- Task directions: What is the number of lines below that contain the word "running"? Respond with that number alone.

>>>>>

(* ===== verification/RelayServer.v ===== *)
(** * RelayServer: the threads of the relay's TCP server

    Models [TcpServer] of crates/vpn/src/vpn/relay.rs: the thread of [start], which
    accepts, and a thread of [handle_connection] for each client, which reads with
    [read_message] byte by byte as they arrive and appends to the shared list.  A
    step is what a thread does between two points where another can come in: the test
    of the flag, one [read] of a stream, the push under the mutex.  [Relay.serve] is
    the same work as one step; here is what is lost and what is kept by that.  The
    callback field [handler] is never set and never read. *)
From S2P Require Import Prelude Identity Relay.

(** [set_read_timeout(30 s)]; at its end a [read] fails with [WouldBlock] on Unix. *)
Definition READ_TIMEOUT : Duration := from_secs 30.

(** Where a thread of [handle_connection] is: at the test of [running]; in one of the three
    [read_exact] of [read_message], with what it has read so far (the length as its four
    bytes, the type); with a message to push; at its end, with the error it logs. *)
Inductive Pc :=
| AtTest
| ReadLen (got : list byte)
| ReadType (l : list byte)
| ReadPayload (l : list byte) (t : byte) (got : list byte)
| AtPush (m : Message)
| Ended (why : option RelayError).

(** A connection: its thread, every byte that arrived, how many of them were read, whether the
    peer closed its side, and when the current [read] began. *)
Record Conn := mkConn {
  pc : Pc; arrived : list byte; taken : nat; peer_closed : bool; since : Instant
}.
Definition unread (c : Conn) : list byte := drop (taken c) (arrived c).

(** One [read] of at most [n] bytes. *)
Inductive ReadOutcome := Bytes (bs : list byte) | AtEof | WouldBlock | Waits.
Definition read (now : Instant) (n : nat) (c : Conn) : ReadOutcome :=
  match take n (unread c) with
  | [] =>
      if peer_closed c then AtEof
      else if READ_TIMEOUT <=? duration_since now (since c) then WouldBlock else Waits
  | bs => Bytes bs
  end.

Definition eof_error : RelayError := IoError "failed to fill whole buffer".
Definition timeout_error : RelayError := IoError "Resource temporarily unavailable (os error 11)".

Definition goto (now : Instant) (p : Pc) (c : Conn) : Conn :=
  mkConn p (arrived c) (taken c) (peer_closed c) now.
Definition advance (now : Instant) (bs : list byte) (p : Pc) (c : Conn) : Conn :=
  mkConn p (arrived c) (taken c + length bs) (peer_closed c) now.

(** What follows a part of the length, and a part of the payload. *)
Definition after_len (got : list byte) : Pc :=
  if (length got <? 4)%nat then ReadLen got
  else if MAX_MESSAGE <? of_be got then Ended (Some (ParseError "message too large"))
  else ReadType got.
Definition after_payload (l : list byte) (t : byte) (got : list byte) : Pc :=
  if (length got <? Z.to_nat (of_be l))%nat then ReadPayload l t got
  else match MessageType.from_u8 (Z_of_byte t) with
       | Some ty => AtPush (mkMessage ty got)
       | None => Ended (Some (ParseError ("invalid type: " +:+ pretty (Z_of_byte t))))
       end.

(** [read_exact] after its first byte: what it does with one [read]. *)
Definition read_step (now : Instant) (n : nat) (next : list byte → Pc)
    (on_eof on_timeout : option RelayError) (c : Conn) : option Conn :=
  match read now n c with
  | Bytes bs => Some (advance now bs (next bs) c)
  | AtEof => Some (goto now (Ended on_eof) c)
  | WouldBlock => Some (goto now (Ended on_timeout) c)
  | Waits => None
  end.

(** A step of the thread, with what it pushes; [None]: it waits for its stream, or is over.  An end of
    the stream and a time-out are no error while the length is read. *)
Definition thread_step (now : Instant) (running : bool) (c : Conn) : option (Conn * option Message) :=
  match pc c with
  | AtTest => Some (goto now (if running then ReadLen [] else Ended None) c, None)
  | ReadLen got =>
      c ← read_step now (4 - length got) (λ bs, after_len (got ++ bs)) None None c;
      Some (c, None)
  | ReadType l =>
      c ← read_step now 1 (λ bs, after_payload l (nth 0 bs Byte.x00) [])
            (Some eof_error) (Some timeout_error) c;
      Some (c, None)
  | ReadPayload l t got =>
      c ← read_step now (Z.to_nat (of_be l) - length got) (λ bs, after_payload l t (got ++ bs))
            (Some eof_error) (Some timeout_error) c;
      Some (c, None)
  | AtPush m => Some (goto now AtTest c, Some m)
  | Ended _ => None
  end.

<<<<<

- Problem solution: 3